### Supplied records:
________________________

(** *** Frames *)

Lemma running_not_early t : t_phase t = Running → ¬ early t.
Proof. unfold early. intros -> [|]; done. Qed.
(** Another connection's entry in a log changes nothing. *)
Lemma task_other_up snt up i j f t :
  j ≠ i → q_open up = true → task_ok snt up i t → task_ok snt (mkQueue (q_log up ++ [(j, f)]) (q_taken up) true) i t.
Proof.
  intros Hn Hop [Ho Hw Hwe Hs Hi Hu Hue He]. assert (Hp : part i (q_log up ++ [(j, f)]) = part i (q_log up))
    by (rewrite part_snoc, bool_decide_eq_false_2 by done; apply app_nil_r).
  split; try done; cbn [q_log q_open]; rewrite Hp; try done. intros _. by apply Hue.
Qed.
Lemma task_other_sent snt up i j f t : j ≠ i → task_ok snt up i t → task_ok (snt ++ [(j, f)]) up i t.
Proof.
  intros Hn [Ho Hw Hwe Hs Hi Hu Hue He]. split; try done. by rewrite part_snoc, bool_decide_eq_false_2, app_nil_r by done.
Qed.
(** A frame of the pool. *)
Lemma task_skips snt up i t f q :
  q_recv (incoming (conn t)) = Got f q → (passes f = true → q_open up = false) → t_phase t = Running →
  task_ok snt up i t → task_ok snt up i (on_conn (set_incoming q) t).
Proof.
  intros [Hf ->]%recv_got Hpf Hr [Ho Hw Hwe Hs Hi Hu Hue He]. pose proof (lookup_lt_Some _ _ _ Hf).
  split; try done; cbn [incoming on_conn conn set_incoming q_taken q_log t_phase].
  - rewrite (take_S_r _ _ _ Hf), List.filter_app. by apply sublist_inserts_r.
  - intros Hop _. destruct (Hue Hop Hr) as (s & Hs1 & Hs2 & Hs3). exists s. split_and!; [done|lia|].
    rewrite (drop_take_S _ s _ _ Hs2 Hf), filter_snoc, Hs3. destruct (passes f); [by rewrite Hpf in Hop|]. by rewrite app_nil_r.
  - intros Hx. by destruct (running_not_early t Hr).
Qed.
Lemma task_passes snt up i t f q :
  q_recv (incoming (conn t)) = Got f q → passes f = true → q_open up = true → t_phase t = Running →
  task_ok snt up i t → task_ok snt (mkQueue (q_log up ++ [(i, f)]) (q_taken up) true) i (on_conn (set_incoming q) t).
Proof.
  intros [Hf ->]%recv_got Hpf Hop Hr [Ho Hw Hwe Hs Hi Hu Hue He]. pose proof (lookup_lt_Some _ _ _ Hf).
  split; try done; cbn [incoming on_conn conn set_incoming q_taken q_log t_phase q_open];
    rewrite ?part_snoc, ?bool_decide_eq_true_2 by done.
  - rewrite (take_S_r _ _ _ Hf), filter_snoc, Hpf. by apply sublist_app.
  - intros _ _. destruct (Hue Hop Hr) as (s & Hs1 & Hs2 & Hs3). exists s. split_and!; [done|lia|].
    by rewrite (drop_take_S _ s _ _ Hs2 Hf), filter_snoc, Hs3, Hpf.
  - intros Hx. by destruct (running_not_early t Hr).
Qed.
Lemma ok_frame i t f q r q' p :
  running i p = Some t → q_recv (incoming (conn t)) = Got f q → on_upstream_message i f (to_manager p) = (r, q') → proxy_ok p →
  proxy_ok (Ups.set_to_manager q' (on_task i (on_conn (set_incoming q)) p)).
Proof.
  intros [Ht Hr]%running_inv E Em Hp. destruct (on_upstream_spec _ _ _ _ _ Em) as [[-> Hn]|(Hpf & Hop & ->)].
  - replace (Ups.set_to_manager _ _) with (on_task i (on_conn (set_incoming q)) p) by done. apply ok_on_task; [done|].
    intros t' Ht' Hk. replace t' with t in * by congruence. by apply (task_skips _ _ _ _ f).
  - destruct Hp as [Hfr Hs Hlo Hst Hut Hts]. pose proof (lookup_lt_Some _ _ _ Ht) as Hl.
    split; try done; cbn [tasks on_task set_tasks Ups.set_to_manager to_manager sent q_log]; rewrite ?length_alter; try done.
    + intros x [Hx| ->%list_elem_of_singleton]%elem_of_app; [by apply Hut|done].
    + intros j t'. destruct (decide (j = i)) as [->|Hn].
      * rewrite list_lookup_alter_eq, Ht. intros [= <-]. by apply task_passes; [..|apply Hts].
      * rewrite list_lookup_alter_ne by done. intros Hj. apply task_other_up; [done..|by apply Hts].
Qed.
Lemma ok_task_upstream i t p : running i p = Some t → proxy_ok p → proxy_ok (task_upstream i t p).
Proof.
  intros Ht Hp. unfold task_upstream. destruct (q_recv _) as [f q| |] eqn:E; [| |done].
  - change (to_manager (on_task i _ p)) with (to_manager p). destruct (on_upstream_message i f (to_manager p)) as [r q'] eqn:Em.
    pose proof (ok_frame _ _ _ _ _ _ _ Ht E Em Hp) as Hok. destruct r; [done| |].
    + eapply (ok_quiet _ _ Hok); try done. cbn. lia.
    + apply ok_on_task; [done|]. intros ? _. apply task_end.
  - apply ok_on_task; [by apply (ok_quiet _ _ Hp)|]. intros ? _. apply task_close.
Qed.
(** A frame of the manager. *)
Lemma ok_task_manager i t p : running i p = Some t → proxy_ok p → proxy_ok (task_manager i t p).
Proof.
  intros [Ht Hr]%running_inv Hp. unfold task_manager. destruct (q_recv _) as [f q| |] eqn:E; [| |done].
  2: { apply ok_on_task; [by apply (ok_quiet _ _ Hp)|]. intros ? _. apply task_close. }
  apply recv_got in E as [Hf ->]. destruct Hp as [Hfr Hs Hlo Hst Hut Hts].
  pose proof (lookup_lt_Some _ _ _ Hf). pose proof (lookup_lt_Some _ _ _ Ht) as Hl.
  destruct (q_send _ _) as [qo|] eqn:Eo.
  - apply send_sent in Eo as [_ ->].
    split; cbn [tasks on_task set_tasks add_sent Ups.set_from_manager from_manager to_manager sent q_log q_taken faults];
      rewrite ?length_alter, ?(take_S_r _ _ _ Hf), ?fmap_app; try done.
    + by apply sublist_app.
    + rewrite length_app. cbn. lia.
    + intros x [Hx| ->%list_elem_of_singleton]%elem_of_app; [by apply Hst|done].
    + intros j t'. destruct (decide (j = i)) as [->|Hn].
      * rewrite list_lookup_alter_eq, Ht. intros [= <-]. destruct (Hts i t Ht) as [Ho Hw Hwe Hse Hi Hu Hue He]. split; try done; cbn.
        -- rewrite length_app. lia.
        -- by rewrite take_app_le.
        -- by rewrite take_app_le.
        -- rewrite part_snoc, bool_decide_eq_true_2 by done. unfold relays in *. by rewrite omap_app, Hse.
      * rewrite list_lookup_alter_ne by done. intros Hj. apply task_other_sent; [done|by apply Hts].
  - split; cbn [tasks send_status set_pending add_fault Ups.set_from_manager from_manager to_manager sent q_log q_taken faults]; try done.
    + rewrite (take_S_r _ _ _ Hf). by apply sublist_inserts_r.
    + lia.
Qed.
(* ===== verification/PoolTasks.v ===== *)
(** * The tasks of the pool

    [roles/pool/src/lib]: the errors and statuses of its tasks ([error.rs],
    [status.rs], the macro of [utils/error-handling]), the connection to the
    template provider ([template_receiver/]), the tasks that hand templates and
    block hashes to the miners, accept connections and read the miners' messages
    ([mining_pool/mod.rs], [mining_pool/setup_connection.rs]), and the loop that
    answers statuses ([mod.rs]).

    What the tasks do with a template or with a miner's message is in
    [Downstream]; here it is an argument, with the miners it addresses and its
    error.  [pool_step] is one turn of one task, a run any interleaving.
    The queues for templates, hashes and signals hold ten messages in the code;
    [templates_in_order] shows that at most one is in them.  A miner is entered
    in the turn in which its task starts; what is reported after the loop over
    the statuses has ended is read by nobody. *)

From S2P Require Import Prelude Datatypes Codec Framing Messages SetupConnection Parsers Handlers JdClient Links LinksProperties Upstreams.
#[local] Open Scope Z_scope.
#[local] Open Scope list_scope.

Module PoolTasks.
Import Link.
Import Ups.

(** ** Errors and statuses *)

Inductive PoolError : Type :=
  | Io
  | ChannelSend
  | ChannelRecv
  | BinarySv2
  | CodecError
  | CoinbaseOutput
  | Noise
  | NoDownstreamsConnected
  | RolesLogic
  | FramingError
  | PoisonLock
  | ComponentShutdown
  | Custom
  | Sv2ProtocolError (id : Z) (open_mining_channel : bool)
  | Vardiff
  | Parser.
Inductive Sender : Type := Downstream | DownstreamListener | Upstream.
Inductive State : Type :=
  | DownstreamShutdown (e : PoolError)
  | TemplateProviderShutdown (e : PoolError)
  | DownstreamInstanceDropped (id : Z)
  | Healthy
  | Shutdown.
Inductive ErrorBranch : Type := Break | Continue.
Definition send_status (sender : Sender) (e : PoolError) : State :=
  match sender with
  | Downstream => match e with Sv2ProtocolError id true => DownstreamInstanceDropped id | _ => Healthy end
  | DownstreamListener => match e with NoDownstreamsConnected => Healthy | _ => DownstreamShutdown e end
  | Upstream => TemplateProviderShutdown e
  end.
Definition handle_error (e : PoolError) : ErrorBranch :=
  match e with ChannelSend | Noise | NoDownstreamsConnected | Vardiff => Continue | _ => Break end.

(** ** State *)

(** What the template provider's connection sends. *)
Inductive ToProvider : Type := SendSetup (m : SetupConnection.SetupConnection) | SendConstraints (size sigops : Z) | SendSolution (m : sv2_value).
Notation TpMsg := (Msg TemplateDistributionKind).
(** The connection to the template provider: connected, awaiting the answer to its
    setup, receiving, awaiting the signal that its last message was handled. *)
Inductive Rx : Type := Connecting | AwaitSetup | Receiving | AwaitSignal | RxEnded.
(** A miner: the frames it sent, whether its sender is open, and whether the task
    that reads it runs. *)
Record MinerTask : Type := mkMinerTask { receiver : Queue EitherFrame; sender_open : bool; reads : bool }.
(** The listener sets up one miner at a time, and waits for the first block hash
    before it enters it. *)
Inductive Listener : Type := Accepting | SettingUpMiner (c : MinerTask) | AwaitsPrevHash (c : MinerTask) | ListenerEnded.
(** [poisoned]: a task panicked while it held the lock of the pool.
    [relayed] and [handled] log the messages of the template provider that were
    put in the queues of the two tasks and those they have answered; no code reads
    them. *)
Record Tasks : Type := mkTasks {
  tp_in : Queue EitherFrame;
  tp_out : Queue ToProvider;
  rx : Rx;
  templates : Queue TpMsg;
  prev_hashes : Queue TpMsg;
  signals : Queue unit;
  template_task : bool;
  prev_hash_task : bool;
  solution_task : bool;
  last_new_prev_hash : bool;
  last_future_template : bool;
  poisoned : bool;
  downstreams : gmap Z MinerTask;
  next_id : Z;
  listener : Listener;
  statuses : list State;
  main_on : bool;
  stop_signal : bool;
  relayed : list TpMsg;
  handled : list TpMsg }.
Definition set_tp_in v (s : Tasks) : Tasks :=
  mkTasks v (tp_out s) (rx s) (templates s) (prev_hashes s) (signals s) (template_task s) (prev_hash_task s)
    (solution_task s) (last_new_prev_hash s) (last_future_template s) (poisoned s) (downstreams s) (next_id s)
    (listener s) (statuses s) (main_on s) (stop_signal s) (relayed s) (handled s).
Definition set_tp_out v (s : Tasks) : Tasks :=
  mkTasks (tp_in s) v (rx s) (templates s) (prev_hashes s) (signals s) (template_task s) (prev_hash_task s)
    (solution_task s) (last_new_prev_hash s) (last_future_template s) (poisoned s) (downstreams s) (next_id s)
    (listener s) (statuses s) (main_on s) (stop_signal s) (relayed s) (handled s).
Definition set_rx v (s : Tasks) : Tasks :=
  mkTasks (tp_in s) (tp_out s) v (templates s) (prev_hashes s) (signals s) (template_task s) (prev_hash_task s)
    (solution_task s) (last_new_prev_hash s) (last_future_template s) (poisoned s) (downstreams s) (next_id s)
    (listener s) (statuses s) (main_on s) (stop_signal s) (relayed s) (handled s).
Definition set_templates v (s : Tasks) : Tasks :=
  mkTasks (tp_in s) (tp_out s) (rx s) v (prev_hashes s) (signals s) (template_task s) (prev_hash_task s)
    (solution_task s) (last_new_prev_hash s) (last_future_template s) (poisoned s) (downstreams s) (next_id s)
    (listener s) (statuses s) (main_on s) (stop_signal s) (relayed s) (handled s).
Definition set_prev_hashes v (s : Tasks) : Tasks :=
  mkTasks (tp_in s) (tp_out s) (rx s) (templates s) v (signals s) (template_task s) (prev_hash_task s)
    (solution_task s) (last_new_prev_hash s) (last_future_template s) (poisoned s) (downstreams s) (next_id s)
    (listener s) (statuses s) (main_on s) (stop_signal s) (relayed s) (handled s).
Definition set_signals v (s : Tasks) : Tasks :=
  mkTasks (tp_in s) (tp_out s) (rx s) (templates s) (prev_hashes s) v (template_task s) (prev_hash_task s)
    (solution_task s) (last_new_prev_hash s) (last_future_template s) (poisoned s) (downstreams s) (next_id s)
    (listener s) (statuses s) (main_on s) (stop_signal s) (relayed s) (handled s).
Definition set_template_task v (s : Tasks) : Tasks :=
  mkTasks (tp_in s) (tp_out s) (rx s) (templates s) (prev_hashes s) (signals s) v (prev_hash_task s)
    (solution_task s) (last_new_prev_hash s) (last_future_template s) (poisoned s) (downstreams s) (next_id s)
    (listener s) (statuses s) (main_on s) (stop_signal s) (relayed s) (handled s).
Definition set_prev_hash_task v (s : Tasks) : Tasks :=
  mkTasks (tp_in s) (tp_out s) (rx s) (templates s) (prev_hashes s) (signals s) (template_task s) v
    (solution_task s) (last_new_prev_hash s) (last_future_template s) (poisoned s) (downstreams s) (next_id s)
    (listener s) (statuses s) (main_on s) (stop_signal s) (relayed s) (handled s).
Definition set_solution_task v (s : Tasks) : Tasks :=
  mkTasks (tp_in s) (tp_out s) (rx s) (templates s) (prev_hashes s) (signals s) (template_task s) (prev_hash_task s)
    v (last_new_prev_hash s) (last_future_template s) (poisoned s) (downstreams s) (next_id s) (listener s)
    (statuses s) (main_on s) (stop_signal s) (relayed s) (handled s).
Definition set_last_new_prev_hash v (s : Tasks) : Tasks :=
  mkTasks (tp_in s) (tp_out s) (rx s) (templates s) (prev_hashes s) (signals s) (template_task s) (prev_hash_task s)
    (solution_task s) v (last_future_template s) (poisoned s) (downstreams s) (next_id s) (listener s) (statuses s)
    (main_on s) (stop_signal s) (relayed s) (handled s).
Definition set_last_future_template v (s : Tasks) : Tasks :=
  mkTasks (tp_in s) (tp_out s) (rx s) (templates s) (prev_hashes s) (signals s) (template_task s) (prev_hash_task s)
    (solution_task s) (last_new_prev_hash s) v (poisoned s) (downstreams s) (next_id s) (listener s) (statuses s)
    (main_on s) (stop_signal s) (relayed s) (handled s).
Definition set_poisoned v (s : Tasks) : Tasks :=
  mkTasks (tp_in s) (tp_out s) (rx s) (templates s) (prev_hashes s) (signals s) (template_task s) (prev_hash_task s)
    (solution_task s) (last_new_prev_hash s) (last_future_template s) v (downstreams s) (next_id s) (listener s)
    (statuses s) (main_on s) (stop_signal s) (relayed s) (handled s).
Definition set_downstreams v (s : Tasks) : Tasks :=
  mkTasks (tp_in s) (tp_out s) (rx s) (templates s) (prev_hashes s) (signals s) (template_task s) (prev_hash_task s)
    (solution_task s) (last_new_prev_hash s) (last_future_template s) (poisoned s) v (next_id s) (listener s)
    (statuses s) (main_on s) (stop_signal s) (relayed s) (handled s).
Definition set_next_id v (s : Tasks) : Tasks :=
  mkTasks (tp_in s) (tp_out s) (rx s) (templates s) (prev_hashes s) (signals s) (template_task s) (prev_hash_task s)
    (solution_task s) (last_new_prev_hash s) (last_future_template s) (poisoned s) (downstreams s) v (listener s)
    (statuses s) (main_on s) (stop_signal s) (relayed s) (handled s).
Definition set_listener v (s : Tasks) : Tasks :=
  mkTasks (tp_in s) (tp_out s) (rx s) (templates s) (prev_hashes s) (signals s) (template_task s) (prev_hash_task s)
    (solution_task s) (last_new_prev_hash s) (last_future_template s) (poisoned s) (downstreams s) (next_id s) v
    (statuses s) (main_on s) (stop_signal s) (relayed s) (handled s).
Definition set_statuses v (s : Tasks) : Tasks :=
  mkTasks (tp_in s) (tp_out s) (rx s) (templates s) (prev_hashes s) (signals s) (template_task s) (prev_hash_task s)
    (solution_task s) (last_new_prev_hash s) (last_future_template s) (poisoned s) (downstreams s) (next_id s)
    (listener s) v (main_on s) (stop_signal s) (relayed s) (handled s).
Definition set_main_on v (s : Tasks) : Tasks :=
  mkTasks (tp_in s) (tp_out s) (rx s) (templates s) (prev_hashes s) (signals s) (template_task s) (prev_hash_task s)
    (solution_task s) (last_new_prev_hash s) (last_future_template s) (poisoned s) (downstreams s) (next_id s)
    (listener s) (statuses s) v (stop_signal s) (relayed s) (handled s).
Definition set_stop_signal v (s : Tasks) : Tasks :=
  mkTasks (tp_in s) (tp_out s) (rx s) (templates s) (prev_hashes s) (signals s) (template_task s) (prev_hash_task s)
    (solution_task s) (last_new_prev_hash s) (last_future_template s) (poisoned s) (downstreams s) (next_id s)
    (listener s) (statuses s) (main_on s) v (relayed s) (handled s).
Definition set_relayed v (s : Tasks) : Tasks :=
  mkTasks (tp_in s) (tp_out s) (rx s) (templates s) (prev_hashes s) (signals s) (template_task s) (prev_hash_task s)
    (solution_task s) (last_new_prev_hash s) (last_future_template s) (poisoned s) (downstreams s) (next_id s)
    (listener s) (statuses s) (main_on s) (stop_signal s) v (handled s).
Definition set_handled v (s : Tasks) : Tasks :=
  mkTasks (tp_in s) (tp_out s) (rx s) (templates s) (prev_hashes s) (signals s) (template_task s) (prev_hash_task s)
    (solution_task s) (last_new_prev_hash s) (last_future_template s) (poisoned s) (downstreams s) (next_id s)
    (listener s) (statuses s) (main_on s) (stop_signal s) (relayed s) v.
Definition Tasks_new : Tasks :=
  mkTasks new_queue new_queue Connecting new_queue new_queue new_queue true true false false false false ∅ 1 Accepting [] true false [] [].
Definition add_status (st : State) (s : Tasks) : Tasks := set_statuses (statuses s ++ [st]) s.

________________________

Give back, unchanged, the run of lines in the listing above that begins at the line containing "Definition handle_error (e" and ends at the line containing "Record MinerTask : Type", both included.

Definition handle_error (e : PoolError) : ErrorBranch :=
  match e with ChannelSend | Noise | NoDownstreamsConnected | Vardiff => Continue | _ => Break end.

(** ** State *)

(** What the template provider's connection sends. *)
Inductive ToProvider : Type := SendSetup (m : SetupConnection.SetupConnection) | SendConstraints (size sigops : Z) | SendSolution (m : sv2_value).
Notation TpMsg := (Msg TemplateDistributionKind).
(** The connection to the template provider: connected, awaiting the answer to its
    setup, receiving, awaiting the signal that its last message was handled. *)
Inductive Rx : Type := Connecting | AwaitSetup | Receiving | AwaitSignal | RxEnded.
(** A miner: the frames it sent, whether its sender is open, and whether the task
    that reads it runs. *)
Record MinerTask : Type := mkMinerTask { receiver : Queue EitherFrame; sender_open : bool; reads : bool }.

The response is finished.